Common mistakes when configuring split tunneling
Watching how people actually misconfigure split tunneling reveals a few recurring patterns. If you set it up, check yourself against this list:
- Not testing for DNS leaks after enabling it. Run a leak test (dnsleaktest.com or similar) after every config change. If you see your ISP's DNS resolver listed for an app that should be tunneled, the bypass is leaking DNS.
- Forgetting that browsers are special. A browser running a streaming web app routes both the streaming video and your other tabs through the same process. Excluding the browser excludes all of your browsing. Use a separate browser profile or a different app for the streaming case.
- Not handling IPv6. Disable IPv6 entirely if your VPN client doesn't handle it explicitly. The leak rate from forgotten IPv6 split-tunnel rules is high.

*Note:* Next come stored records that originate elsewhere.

(* ===== verification/ShellLaws.v ===== *)
(** * ShellLaws: what is read of a command is what it wrote

    A stream reads the same however its bytes arrive; the buffer of a call keeps the
    two ends of what was written; what a job wrote reads back from its log, window by
    window, with nothing repeated and nothing skipped; and every line a watch matched
    is in one notice. *)

From S2P Require Import Prelude Text Model Interaction Event PermPath Numbers Utf8 Ears Round ShellWords Shell.

(** ** A stream, however it arrives *)

(** What bytes come to as text, and what of a character is still to come. *)
Definition lossy (l : bytes) : str * bytes := decode_pending (length l) l.

Lemma from_utf8_broken l t n over : from_utf8 l = (t, BrokenBy n, over) → (1 ≤ n ≤ length over)%nat ∧ (length over ≤ length l)%nat.
Proof.
  unfold from_utf8. generalize (length l) at 1. intros fuel. revert l t. induction fuel as [|fuel IH]; intros [|a l] t; cbn [valid]; [done..|].
  destruct (front a l) as [c rest|m|] eqn:Ef; [|intros [= _ <- <-]; apply front_broken in Ef; cbn; lia|done].
  destruct (valid fuel rest) as [[t' e] o] eqn:Ev. intros [= _ -> ->]. apply IH in Ev. apply front_shrinks in Ef. cbn. lia.
Qed.
Lemma decode_pending_fuel fuel l : (length l ≤ fuel)%nat → decode_pending fuel l = lossy l.
Proof.
  unfold lossy. remember (length l) as m eqn:Em. assert (length l ≤ m)%nat as Hm by lia. clear Em. revert l m Hm.
  induction fuel as [|fuel IH]; intros l m Hm Hf.
  { assert (l = []) as -> by (destruct l; [done|cbn in *; lia]). by destruct m. }
  destruct m as [|m]. { assert (l = []) as -> by (destruct l; [done|cbn in *; lia]). done. }
  cbn [decode_pending]. destruct (from_utf8 l) as [[t []] over] eqn:E; [done| |done]. apply from_utf8_broken in E.
  by rewrite (IH (drop n over) m) by (rewrite ?length_drop; lia).
Qed.
Lemma lossy_cons a l : lossy (a :: l) =
  match front a l with
  | Char c rest => let '(text, over) := lossy rest in (c :: text, over)
  | Broken n => let '(text, over) := lossy (drop n (a :: l)) in (REPLACEMENT :: text, over)
  | Short => ([], a :: l)
  end.
Proof.
  unfold lossy at 1. cbn [length decode_pending]. rewrite from_utf8_cons. destruct (front a l) as [c rest|n|] eqn:Ef; [| |done].
  - pose proof (front_shrinks _ _ _ _ Ef). unfold lossy. destruct (length rest) as [|m] eqn:El.
    { assert (rest = []) as -> by (destruct rest; [done|cbn in *; lia]). cbn. by destruct l. }
    cbn [decode_pending]. destruct (from_utf8 rest) as [[t []] over] eqn:E; [done| |done]. apply from_utf8_broken in E.
    rewrite !(decode_pending_fuel _ (drop n over)) by (rewrite length_drop; lia). by destruct (lossy (drop n over)).
  - apply front_broken in Ef. rewrite decode_pending_fuel by (rewrite length_drop; cbn; lia). done.
Qed.
Lemma lossy_app x y : lossy (x ++ y) = let '(text, over) := lossy x in let '(text', over') := lossy (over ++ y) in (text ++ text', over').
Proof.
  remember (length x) as m eqn:Em. assert (length x ≤ m)%nat as Hm by lia. clear Em. revert x Hm.
  assert (lossy ([] ++ y) = let '(text, over) := lossy [] in let '(text', over') := lossy (over ++ y) in (text ++ text', over')) as H0.
  { change (lossy []) with (@nil N, @nil N). cbn [app]. by destruct (lossy y). }
  induction m as [|m IH]; intros [|a x] Hm; cbn in Hm; [done|lia|done|].
  change ((a :: x) ++ y) with (a :: (x ++ y)). rewrite !lossy_cons. destruct (front a x) as [c rest|n|] eqn:Ef.
  - rewrite front_app, Ef by congruence. pose proof (front_shrinks _ _ _ _ Ef). rewrite (IH rest) by lia.
    destruct (lossy rest) as [t o]. by destruct (lossy (o ++ y)).
  - rewrite front_app, Ef by congruence. apply front_broken in Ef. change (a :: x ++ y) with ((a :: x) ++ y).
    rewrite drop_app_le by (cbn; lia). rewrite (IH (drop n (a :: x))) by (rewrite length_drop; cbn; lia).
    destruct (lossy (drop n (a :: x))) as [t o]. by destruct (lossy (o ++ y)).
  - cbn [app]. rewrite lossy_cons. by match goal with |- ?L = _ => destruct L end.
Qed.
Lemma stream_decode_lossy pending chunk : stream_decode pending chunk = lossy (pending ++ chunk).
Proof. done. Qed.
Lemma lossy_utf8 s : Forall is_char s → lossy (utf8 s) = (s, []).
Proof. intros Hs. unfold lossy. destruct (utf8 s) eqn:E; [by apply utf8_nil in E as ->|]. cbn [length decode_pending]. by rewrite <- E, from_utf8_whole. Qed.
Lemma lossy_over l : (length (lossy l).2 < 4)%nat ∧ lossy (lossy l).2 = ([], (lossy l).2).
Proof.
  remember (length l) as m eqn:Em. assert (length l ≤ m)%nat as Hm by lia. clear Em. revert l Hm.
  induction m as [|m IH]; intros [|a l] Hm; cbn in Hm; [cbn; split; [lia|done]|lia|cbn; split; [lia|done]|].
  rewrite lossy_cons. destruct (front a l) as [c rest|n|] eqn:Ef.
  - apply front_shrinks in Ef. specialize (IH rest ltac:(lia)). by destruct (lossy rest).
  - apply front_broken in Ef. specialize (IH (drop n (a :: l)) ltac:(rewrite length_drop; cbn; lia)). by destruct (lossy _).
  - split; [by apply front_short_length in Ef|]. cbn [snd]. by rewrite lossy_cons, Ef.
Qed.

(** ** The buffer keeps the two ends *)

Definition last_n {A} (n : nat) (l : list A) : list A := drop (length l - n) l.
Lemma last_n_snoc {A} n (l : list A) x : 0 < n →
  last_n n (l ++ [x]) = (if length (last_n n l) =? n then tail (last_n n l) else last_n n l) ++ [x].
Proof.
  intros Hn. unfold last_n. rewrite length_drop, length_app. cbn [length].
  destruct (Nat.eqb_spec (length l - (length l - n)) n) as [E|E].
  - rewrite drop_app_le by lia. f_equal. replace (length l + 1 - n) with (length l - n + 1) by lia.
    rewrite <- drop_drop. by destruct (drop (length l - n) l).
  - replace (length l + 1 - n) with 0 by lia. by replace (length l - n) with 0 by lia.
Qed.
Lemma bounded_push_spec max text :
  bounded_push (bounded_new max) text = mkBounded (take (max / 2) text) (max / 2) (last_n (max - max / 2) text) (max - max / 2) (length text).
Proof.
  unfold bounded_push, bounded_new. generalize (max / 2). intros h. induction text as [|c text IH] using rev_ind; [by rewrite take_nil|].
  rewrite foldl_snoc, IH. unfold push_char. cbn [bd_head bd_head_max bd_tail bd_tail_max bd_total]. rewrite length_app. cbn [length]. f_equal; [| |lia].
  - destruct (Nat.ltb_spec (length text) h).
    + rewrite !take_ge by (rewrite ?length_app; cbn; lia). done.
    + by rewrite take_app_le by lia.
  - destruct (Nat.ltb_spec 0 (max - h)); [by rewrite last_n_snoc|]. unfold last_n. by rewrite !drop_ge by (rewrite ?length_app; lia).
Qed.
(** What is kept of a text: all of it, or its two ends about a note of what is not. *)
Definition ends (max : nat) (text : str) : str :=
  if length text <=? max then text else take (max / 2) text ++ truncated (length text - max) ++ last_n (max - max / 2) text.
Lemma half_le n : n / 2 ≤ n.
Proof. apply Nat.Div0.div_le_upper_bound. lia. Qed.
Lemma bounded_finish_ends max text : bounded_finish (bounded_push (bounded_new max) text) = ends max text
  ∧ bounded_whole (bounded_push (bounded_new max) text) = (length text <=? max).
Proof.
  rewrite bounded_push_spec. unfold bounded_finish, bounded_whole, ends. cbn [bd_head bd_head_max bd_tail bd_tail_max bd_total].
  pose proof (half_le max) as Hh. remember (max / 2) as h eqn:Eh. clear Eh. replace (h + (max - h)) with max by lia. split; [|done].
  destruct (Nat.leb_spec (length text) max) as [Hl|Hl].
  - rewrite (proj2 (Nat.eqb_eq _ _)) by lia. unfold last_n. rewrite length_drop, drop_drop.
    destruct (Nat.le_gt_cases (length text) h).
    + rewrite take_ge by done. rewrite drop_ge by lia. by rewrite app_nil_r.
    + replace (length text - (max - h) + (Nat.min (length text) h + (length text - (length text - (max - h))) - length text)) with h by lia.
      apply take_drop.
  - rewrite (proj2 (Nat.eqb_neq _ _)) by lia. done.
Qed.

- Using domain-based rules for security-critical decisions. Domain-based split tunneling is fine for usability tweaks. It's not reliable enough to enforce "this sensitive app must always go through the VPN" — for that, use app-based rules with the app explicitly tunneled, ideally in allowlist mode.
- Not reviewing the rules quarterly. Apps get added and removed; new apps from the same publisher inherit nothing from the old ones. Periodically audit your split-tunnel ruleset.
The honest verdict on split tunneling
Split tunneling is genuinely useful for specific problems — streaming apps that detect VPNs, banking apps that flag VPN logins, local network access — and it has a long history of legitimate deployment in enterprise environments. For consumers, the honest framing is that it's a usability tool first and a privacy tool second. Every split-tunnel rule weakens the protection model in some specific way, and the security trade-off is only worth it when the protection wouldn't have helped that traffic anyway (e.g., a bank session that's already TLS-encrypted and going to a single well-known destination).
If your threat model is "I want a VPN on hostile public Wi-Fi networks so the local network operator can't observe my traffic," a full tunnel is the right answer. Don't enable split tunneling just because the VPN client offers it — every exclusion is a hole. If your threat model is "I want most traffic protected but specific apps need the real network," split tunneling is the right tool, but configure it carefully, test for DNS and IPv6 leaks afterward, and review the rules periodically. The technical reference at the WireGuard quickstart documentation shows how the underlying routing decisions work at the protocol layer.
Casper's Cloak uses a full-tunnel architecture by default because the threat model we're protecting against — hostile networks, ISP surveillance, ad-tech tracking — benefits from the simpler "tunnel everything" model. We pair that with tracker filtering at the DNS layer and AI threat detection for known-malicious destinations, so the full tunnel is also doing active filtering — not just routing. For the streaming and banking edge cases, the right move is usually to briefly disconnect rather than maintain a permanent set of split-tunnel exclusions that you'll forget about.